Read the material below and tally how many lines hold the word "subst", giving the number and nothing else.

Start of Block

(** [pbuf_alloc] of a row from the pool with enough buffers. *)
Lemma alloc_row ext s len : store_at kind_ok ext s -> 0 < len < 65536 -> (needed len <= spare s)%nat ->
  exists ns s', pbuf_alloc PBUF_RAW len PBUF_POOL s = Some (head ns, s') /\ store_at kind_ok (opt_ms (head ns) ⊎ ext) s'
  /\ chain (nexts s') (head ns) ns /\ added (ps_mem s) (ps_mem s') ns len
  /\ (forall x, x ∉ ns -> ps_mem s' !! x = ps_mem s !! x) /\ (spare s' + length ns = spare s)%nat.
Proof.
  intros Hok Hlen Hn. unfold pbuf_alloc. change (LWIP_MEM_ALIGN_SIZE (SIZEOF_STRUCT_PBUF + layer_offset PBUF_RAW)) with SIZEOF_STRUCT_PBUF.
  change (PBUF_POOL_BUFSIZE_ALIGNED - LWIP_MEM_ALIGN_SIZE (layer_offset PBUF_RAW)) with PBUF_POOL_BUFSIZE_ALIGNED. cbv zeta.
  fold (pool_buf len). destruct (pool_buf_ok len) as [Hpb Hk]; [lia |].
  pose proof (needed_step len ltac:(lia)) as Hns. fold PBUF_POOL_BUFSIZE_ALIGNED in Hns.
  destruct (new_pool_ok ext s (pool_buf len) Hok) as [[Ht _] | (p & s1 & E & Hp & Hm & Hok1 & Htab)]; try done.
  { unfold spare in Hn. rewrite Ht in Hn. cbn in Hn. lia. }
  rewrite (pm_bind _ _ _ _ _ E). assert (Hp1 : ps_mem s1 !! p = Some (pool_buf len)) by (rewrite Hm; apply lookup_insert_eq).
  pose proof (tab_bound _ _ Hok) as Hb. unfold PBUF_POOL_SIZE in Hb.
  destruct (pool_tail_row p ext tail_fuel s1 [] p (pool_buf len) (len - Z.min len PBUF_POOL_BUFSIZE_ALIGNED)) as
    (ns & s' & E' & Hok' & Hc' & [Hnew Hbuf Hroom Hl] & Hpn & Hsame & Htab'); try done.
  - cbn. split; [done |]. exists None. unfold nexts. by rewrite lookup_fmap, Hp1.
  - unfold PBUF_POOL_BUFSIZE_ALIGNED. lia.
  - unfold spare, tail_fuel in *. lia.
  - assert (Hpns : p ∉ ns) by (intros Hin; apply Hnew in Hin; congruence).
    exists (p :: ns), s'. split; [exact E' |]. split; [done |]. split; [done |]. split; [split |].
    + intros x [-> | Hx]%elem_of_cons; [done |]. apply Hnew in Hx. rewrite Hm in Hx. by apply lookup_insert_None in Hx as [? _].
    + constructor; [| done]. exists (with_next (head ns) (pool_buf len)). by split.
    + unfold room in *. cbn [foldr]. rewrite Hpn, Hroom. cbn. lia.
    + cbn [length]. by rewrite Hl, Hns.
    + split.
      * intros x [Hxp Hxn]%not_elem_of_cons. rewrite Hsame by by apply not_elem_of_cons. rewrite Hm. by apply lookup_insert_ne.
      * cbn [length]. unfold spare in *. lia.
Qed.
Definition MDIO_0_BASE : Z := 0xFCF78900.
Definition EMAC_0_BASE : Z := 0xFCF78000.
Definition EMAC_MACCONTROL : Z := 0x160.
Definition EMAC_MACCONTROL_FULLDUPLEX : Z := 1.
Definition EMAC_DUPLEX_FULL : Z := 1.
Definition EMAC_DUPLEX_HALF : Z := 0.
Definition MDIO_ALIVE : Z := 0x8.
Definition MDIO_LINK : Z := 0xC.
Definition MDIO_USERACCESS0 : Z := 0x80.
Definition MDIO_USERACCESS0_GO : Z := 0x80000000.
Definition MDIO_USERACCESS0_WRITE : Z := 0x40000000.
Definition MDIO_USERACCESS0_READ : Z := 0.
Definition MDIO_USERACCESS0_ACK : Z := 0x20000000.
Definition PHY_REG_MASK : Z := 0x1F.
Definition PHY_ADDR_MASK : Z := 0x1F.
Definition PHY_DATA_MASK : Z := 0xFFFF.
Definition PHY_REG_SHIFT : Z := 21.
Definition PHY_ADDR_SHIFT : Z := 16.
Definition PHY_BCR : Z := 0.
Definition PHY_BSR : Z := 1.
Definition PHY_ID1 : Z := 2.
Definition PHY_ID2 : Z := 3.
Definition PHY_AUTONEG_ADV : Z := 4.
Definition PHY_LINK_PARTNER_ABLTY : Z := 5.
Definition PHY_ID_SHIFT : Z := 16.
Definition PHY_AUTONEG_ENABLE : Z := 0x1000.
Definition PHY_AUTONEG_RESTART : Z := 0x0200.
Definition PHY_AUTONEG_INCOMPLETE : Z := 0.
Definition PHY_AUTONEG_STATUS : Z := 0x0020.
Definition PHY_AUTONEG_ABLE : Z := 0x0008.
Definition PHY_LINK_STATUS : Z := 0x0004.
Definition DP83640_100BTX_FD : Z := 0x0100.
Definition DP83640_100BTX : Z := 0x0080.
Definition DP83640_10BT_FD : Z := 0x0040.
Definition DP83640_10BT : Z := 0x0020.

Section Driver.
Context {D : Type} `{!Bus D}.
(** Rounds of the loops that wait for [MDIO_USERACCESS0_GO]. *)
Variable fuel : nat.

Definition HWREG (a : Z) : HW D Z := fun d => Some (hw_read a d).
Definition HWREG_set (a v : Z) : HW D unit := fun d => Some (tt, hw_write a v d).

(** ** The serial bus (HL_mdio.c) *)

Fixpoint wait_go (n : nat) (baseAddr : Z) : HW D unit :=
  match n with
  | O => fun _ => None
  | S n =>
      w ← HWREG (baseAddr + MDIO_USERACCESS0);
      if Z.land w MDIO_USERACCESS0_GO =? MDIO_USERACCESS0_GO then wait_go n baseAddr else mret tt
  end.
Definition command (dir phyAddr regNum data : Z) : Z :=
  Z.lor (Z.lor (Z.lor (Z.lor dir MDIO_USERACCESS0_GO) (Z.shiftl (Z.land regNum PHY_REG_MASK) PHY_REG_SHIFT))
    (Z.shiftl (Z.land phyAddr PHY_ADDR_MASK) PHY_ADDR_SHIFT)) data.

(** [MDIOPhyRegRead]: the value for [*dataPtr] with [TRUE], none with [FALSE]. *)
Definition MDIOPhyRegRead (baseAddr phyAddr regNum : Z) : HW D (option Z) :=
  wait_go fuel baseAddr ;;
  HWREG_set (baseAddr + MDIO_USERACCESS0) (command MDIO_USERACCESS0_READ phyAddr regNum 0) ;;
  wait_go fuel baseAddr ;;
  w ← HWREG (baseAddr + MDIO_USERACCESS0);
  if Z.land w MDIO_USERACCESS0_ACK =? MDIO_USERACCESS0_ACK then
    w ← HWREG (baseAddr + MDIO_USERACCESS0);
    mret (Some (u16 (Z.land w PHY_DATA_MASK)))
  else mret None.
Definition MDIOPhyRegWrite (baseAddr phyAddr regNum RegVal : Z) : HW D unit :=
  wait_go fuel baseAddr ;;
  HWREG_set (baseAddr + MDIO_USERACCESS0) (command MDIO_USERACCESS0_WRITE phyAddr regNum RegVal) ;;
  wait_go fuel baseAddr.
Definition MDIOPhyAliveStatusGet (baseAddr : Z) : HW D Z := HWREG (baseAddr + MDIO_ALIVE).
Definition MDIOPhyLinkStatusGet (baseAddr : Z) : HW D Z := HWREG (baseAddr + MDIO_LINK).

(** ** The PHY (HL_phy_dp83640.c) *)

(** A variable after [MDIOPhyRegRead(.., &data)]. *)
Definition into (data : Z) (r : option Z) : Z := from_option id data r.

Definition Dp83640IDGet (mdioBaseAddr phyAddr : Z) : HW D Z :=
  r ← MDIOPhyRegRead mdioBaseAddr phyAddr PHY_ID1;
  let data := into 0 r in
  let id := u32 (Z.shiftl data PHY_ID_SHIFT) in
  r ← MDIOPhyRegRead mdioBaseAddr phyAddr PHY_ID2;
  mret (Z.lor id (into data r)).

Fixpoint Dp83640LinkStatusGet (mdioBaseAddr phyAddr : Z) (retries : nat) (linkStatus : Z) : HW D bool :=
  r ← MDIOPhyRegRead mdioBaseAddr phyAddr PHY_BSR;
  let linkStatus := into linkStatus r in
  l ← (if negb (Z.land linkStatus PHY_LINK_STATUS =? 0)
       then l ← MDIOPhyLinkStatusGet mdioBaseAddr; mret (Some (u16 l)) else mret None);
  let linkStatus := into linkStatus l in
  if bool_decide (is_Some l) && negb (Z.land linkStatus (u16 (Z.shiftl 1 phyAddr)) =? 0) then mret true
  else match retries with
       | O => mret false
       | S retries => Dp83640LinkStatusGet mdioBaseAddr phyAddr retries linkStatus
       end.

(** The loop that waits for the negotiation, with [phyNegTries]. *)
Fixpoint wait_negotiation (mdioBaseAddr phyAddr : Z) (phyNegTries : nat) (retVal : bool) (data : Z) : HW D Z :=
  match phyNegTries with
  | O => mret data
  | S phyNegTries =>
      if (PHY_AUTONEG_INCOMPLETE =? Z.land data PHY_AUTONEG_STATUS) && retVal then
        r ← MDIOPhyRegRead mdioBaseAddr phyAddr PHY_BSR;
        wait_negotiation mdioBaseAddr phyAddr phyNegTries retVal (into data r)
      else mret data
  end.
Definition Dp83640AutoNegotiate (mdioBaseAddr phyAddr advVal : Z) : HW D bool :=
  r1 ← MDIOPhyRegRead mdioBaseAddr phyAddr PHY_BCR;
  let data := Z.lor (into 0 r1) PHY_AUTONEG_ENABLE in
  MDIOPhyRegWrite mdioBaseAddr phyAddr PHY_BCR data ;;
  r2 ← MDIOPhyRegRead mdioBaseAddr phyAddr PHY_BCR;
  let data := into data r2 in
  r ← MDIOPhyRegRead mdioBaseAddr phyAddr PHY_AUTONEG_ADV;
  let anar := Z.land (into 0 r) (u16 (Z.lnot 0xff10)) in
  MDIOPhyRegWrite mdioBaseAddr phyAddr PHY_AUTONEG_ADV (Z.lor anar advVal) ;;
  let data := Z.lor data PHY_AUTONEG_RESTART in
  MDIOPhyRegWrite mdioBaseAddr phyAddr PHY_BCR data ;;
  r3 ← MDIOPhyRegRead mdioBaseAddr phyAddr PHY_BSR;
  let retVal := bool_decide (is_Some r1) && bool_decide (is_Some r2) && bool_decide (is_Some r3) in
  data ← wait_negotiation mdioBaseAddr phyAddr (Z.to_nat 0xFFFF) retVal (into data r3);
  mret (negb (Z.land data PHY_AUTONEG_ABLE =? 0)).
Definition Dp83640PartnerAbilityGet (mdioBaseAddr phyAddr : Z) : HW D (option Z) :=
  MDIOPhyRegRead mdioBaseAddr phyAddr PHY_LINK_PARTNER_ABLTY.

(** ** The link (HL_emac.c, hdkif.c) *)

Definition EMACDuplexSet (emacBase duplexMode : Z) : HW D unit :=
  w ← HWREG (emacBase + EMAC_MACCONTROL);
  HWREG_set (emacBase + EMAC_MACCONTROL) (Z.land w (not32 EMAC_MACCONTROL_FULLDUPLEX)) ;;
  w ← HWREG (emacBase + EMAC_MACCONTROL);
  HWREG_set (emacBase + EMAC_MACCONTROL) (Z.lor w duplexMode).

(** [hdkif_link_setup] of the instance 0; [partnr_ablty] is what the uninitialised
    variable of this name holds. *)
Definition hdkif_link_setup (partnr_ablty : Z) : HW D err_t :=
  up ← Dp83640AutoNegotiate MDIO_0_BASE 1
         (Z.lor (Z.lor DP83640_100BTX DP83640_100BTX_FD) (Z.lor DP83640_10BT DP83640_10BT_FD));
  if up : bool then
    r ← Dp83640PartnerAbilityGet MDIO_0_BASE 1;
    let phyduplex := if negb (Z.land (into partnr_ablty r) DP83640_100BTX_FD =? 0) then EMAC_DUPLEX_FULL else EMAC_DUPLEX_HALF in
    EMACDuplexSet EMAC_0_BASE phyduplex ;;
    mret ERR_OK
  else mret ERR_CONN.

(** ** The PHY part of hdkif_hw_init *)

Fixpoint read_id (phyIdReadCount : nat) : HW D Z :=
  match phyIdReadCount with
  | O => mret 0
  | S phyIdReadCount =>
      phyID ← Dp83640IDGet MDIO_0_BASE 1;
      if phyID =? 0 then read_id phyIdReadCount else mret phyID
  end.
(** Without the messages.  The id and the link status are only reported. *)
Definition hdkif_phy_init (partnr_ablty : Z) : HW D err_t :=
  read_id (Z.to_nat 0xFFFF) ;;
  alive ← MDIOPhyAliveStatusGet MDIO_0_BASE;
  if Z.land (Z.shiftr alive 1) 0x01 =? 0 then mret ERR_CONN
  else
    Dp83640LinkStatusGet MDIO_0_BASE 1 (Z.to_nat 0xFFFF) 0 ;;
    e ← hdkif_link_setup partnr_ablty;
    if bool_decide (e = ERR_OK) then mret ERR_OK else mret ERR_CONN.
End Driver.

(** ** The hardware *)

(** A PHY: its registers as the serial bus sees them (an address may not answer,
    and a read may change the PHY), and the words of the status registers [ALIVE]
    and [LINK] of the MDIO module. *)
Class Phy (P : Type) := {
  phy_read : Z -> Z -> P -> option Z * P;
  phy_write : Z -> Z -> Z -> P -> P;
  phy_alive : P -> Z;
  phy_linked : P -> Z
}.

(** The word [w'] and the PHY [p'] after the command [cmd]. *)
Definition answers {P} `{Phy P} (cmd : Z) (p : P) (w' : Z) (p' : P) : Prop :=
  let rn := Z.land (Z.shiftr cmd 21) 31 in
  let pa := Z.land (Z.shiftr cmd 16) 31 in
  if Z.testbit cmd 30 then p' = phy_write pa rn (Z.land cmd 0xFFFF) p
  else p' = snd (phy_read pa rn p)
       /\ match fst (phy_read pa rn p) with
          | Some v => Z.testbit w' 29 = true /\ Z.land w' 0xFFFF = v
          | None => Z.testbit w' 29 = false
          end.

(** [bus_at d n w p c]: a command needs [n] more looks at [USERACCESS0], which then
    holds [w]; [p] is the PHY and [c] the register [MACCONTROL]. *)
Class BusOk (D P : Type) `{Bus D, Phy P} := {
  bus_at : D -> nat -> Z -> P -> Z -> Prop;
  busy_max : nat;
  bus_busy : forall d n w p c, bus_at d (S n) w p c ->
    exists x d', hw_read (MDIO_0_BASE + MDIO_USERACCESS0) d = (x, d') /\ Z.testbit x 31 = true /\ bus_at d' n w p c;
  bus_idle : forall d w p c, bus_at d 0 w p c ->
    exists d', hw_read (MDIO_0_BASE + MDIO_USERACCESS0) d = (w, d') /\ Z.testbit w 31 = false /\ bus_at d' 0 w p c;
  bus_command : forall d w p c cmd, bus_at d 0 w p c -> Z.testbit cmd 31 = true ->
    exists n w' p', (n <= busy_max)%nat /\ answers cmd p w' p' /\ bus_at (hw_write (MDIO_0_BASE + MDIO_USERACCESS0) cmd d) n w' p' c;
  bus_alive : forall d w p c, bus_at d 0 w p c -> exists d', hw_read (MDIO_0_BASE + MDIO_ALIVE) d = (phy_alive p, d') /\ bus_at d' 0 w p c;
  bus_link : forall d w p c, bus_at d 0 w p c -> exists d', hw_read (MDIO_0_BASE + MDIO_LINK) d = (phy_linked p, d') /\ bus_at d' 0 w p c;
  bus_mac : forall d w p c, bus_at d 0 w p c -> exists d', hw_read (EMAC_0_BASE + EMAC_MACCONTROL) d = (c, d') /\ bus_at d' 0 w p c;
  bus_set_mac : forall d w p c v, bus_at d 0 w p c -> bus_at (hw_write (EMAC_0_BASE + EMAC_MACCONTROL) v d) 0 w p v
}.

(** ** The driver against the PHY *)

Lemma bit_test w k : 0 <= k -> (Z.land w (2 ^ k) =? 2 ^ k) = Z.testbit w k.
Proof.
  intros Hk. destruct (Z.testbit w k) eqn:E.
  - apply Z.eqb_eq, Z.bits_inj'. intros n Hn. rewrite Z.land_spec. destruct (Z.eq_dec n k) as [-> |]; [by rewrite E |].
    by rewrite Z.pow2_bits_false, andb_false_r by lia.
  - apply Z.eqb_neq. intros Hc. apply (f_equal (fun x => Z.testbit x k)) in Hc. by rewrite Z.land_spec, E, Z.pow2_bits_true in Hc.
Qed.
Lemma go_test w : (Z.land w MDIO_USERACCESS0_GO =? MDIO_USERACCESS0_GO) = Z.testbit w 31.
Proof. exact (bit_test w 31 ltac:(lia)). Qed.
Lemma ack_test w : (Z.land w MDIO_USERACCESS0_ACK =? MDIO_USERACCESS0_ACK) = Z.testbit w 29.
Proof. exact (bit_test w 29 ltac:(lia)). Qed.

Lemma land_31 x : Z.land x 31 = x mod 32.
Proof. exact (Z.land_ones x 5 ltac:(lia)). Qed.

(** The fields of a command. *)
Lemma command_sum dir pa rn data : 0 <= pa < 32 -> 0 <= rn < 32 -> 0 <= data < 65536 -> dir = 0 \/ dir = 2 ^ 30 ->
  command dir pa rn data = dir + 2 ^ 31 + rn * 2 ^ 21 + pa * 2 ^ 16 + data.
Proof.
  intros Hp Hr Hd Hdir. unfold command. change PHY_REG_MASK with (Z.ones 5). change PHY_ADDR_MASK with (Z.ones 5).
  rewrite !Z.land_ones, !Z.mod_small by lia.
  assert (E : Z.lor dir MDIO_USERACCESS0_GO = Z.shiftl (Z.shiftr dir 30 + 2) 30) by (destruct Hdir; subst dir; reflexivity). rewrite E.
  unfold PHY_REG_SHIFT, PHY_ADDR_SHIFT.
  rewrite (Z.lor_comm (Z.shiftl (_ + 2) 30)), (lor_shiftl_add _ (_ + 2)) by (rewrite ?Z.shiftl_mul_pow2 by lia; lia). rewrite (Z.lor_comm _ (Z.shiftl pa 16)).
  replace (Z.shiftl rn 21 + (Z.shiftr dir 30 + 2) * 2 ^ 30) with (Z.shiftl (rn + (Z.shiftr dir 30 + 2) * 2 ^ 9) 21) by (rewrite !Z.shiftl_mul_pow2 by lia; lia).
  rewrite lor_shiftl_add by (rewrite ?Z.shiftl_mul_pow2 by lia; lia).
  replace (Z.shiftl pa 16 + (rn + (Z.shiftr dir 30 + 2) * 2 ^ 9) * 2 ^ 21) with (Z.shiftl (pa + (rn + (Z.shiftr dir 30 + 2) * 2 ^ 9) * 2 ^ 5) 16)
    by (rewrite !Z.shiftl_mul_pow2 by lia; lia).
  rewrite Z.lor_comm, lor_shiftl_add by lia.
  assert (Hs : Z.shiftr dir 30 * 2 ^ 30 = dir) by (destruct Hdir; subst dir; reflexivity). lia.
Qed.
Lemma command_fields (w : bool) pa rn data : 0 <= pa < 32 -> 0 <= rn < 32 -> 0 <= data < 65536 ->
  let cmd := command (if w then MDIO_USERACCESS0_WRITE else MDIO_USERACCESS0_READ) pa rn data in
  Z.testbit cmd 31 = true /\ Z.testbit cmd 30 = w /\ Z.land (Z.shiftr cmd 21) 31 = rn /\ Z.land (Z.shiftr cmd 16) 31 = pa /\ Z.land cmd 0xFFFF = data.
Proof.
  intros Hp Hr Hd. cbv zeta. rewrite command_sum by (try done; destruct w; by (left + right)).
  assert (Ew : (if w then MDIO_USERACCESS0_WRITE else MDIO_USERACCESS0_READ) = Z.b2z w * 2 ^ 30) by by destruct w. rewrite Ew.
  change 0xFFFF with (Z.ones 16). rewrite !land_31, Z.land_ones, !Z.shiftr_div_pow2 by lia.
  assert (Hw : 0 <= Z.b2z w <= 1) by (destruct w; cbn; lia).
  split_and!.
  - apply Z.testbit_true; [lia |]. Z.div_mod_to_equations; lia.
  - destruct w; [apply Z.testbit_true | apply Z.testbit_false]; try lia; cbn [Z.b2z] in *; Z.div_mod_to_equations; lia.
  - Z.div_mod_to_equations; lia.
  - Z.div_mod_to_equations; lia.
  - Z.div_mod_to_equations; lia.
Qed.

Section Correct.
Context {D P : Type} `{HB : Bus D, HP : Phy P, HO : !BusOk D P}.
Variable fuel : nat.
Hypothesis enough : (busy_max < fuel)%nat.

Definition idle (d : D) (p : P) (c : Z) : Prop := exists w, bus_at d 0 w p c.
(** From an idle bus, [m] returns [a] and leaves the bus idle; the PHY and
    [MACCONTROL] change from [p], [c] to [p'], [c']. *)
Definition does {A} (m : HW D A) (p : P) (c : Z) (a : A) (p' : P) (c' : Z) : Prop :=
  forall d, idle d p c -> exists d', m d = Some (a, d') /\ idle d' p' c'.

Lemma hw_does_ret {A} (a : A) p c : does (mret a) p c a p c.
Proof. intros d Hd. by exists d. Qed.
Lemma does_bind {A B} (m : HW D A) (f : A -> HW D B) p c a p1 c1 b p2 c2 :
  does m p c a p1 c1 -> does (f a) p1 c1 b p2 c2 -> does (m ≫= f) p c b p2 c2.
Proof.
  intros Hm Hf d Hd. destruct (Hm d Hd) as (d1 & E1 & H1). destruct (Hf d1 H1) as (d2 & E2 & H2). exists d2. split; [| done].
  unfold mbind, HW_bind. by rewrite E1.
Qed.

End of Block

Solution for this exercise —
2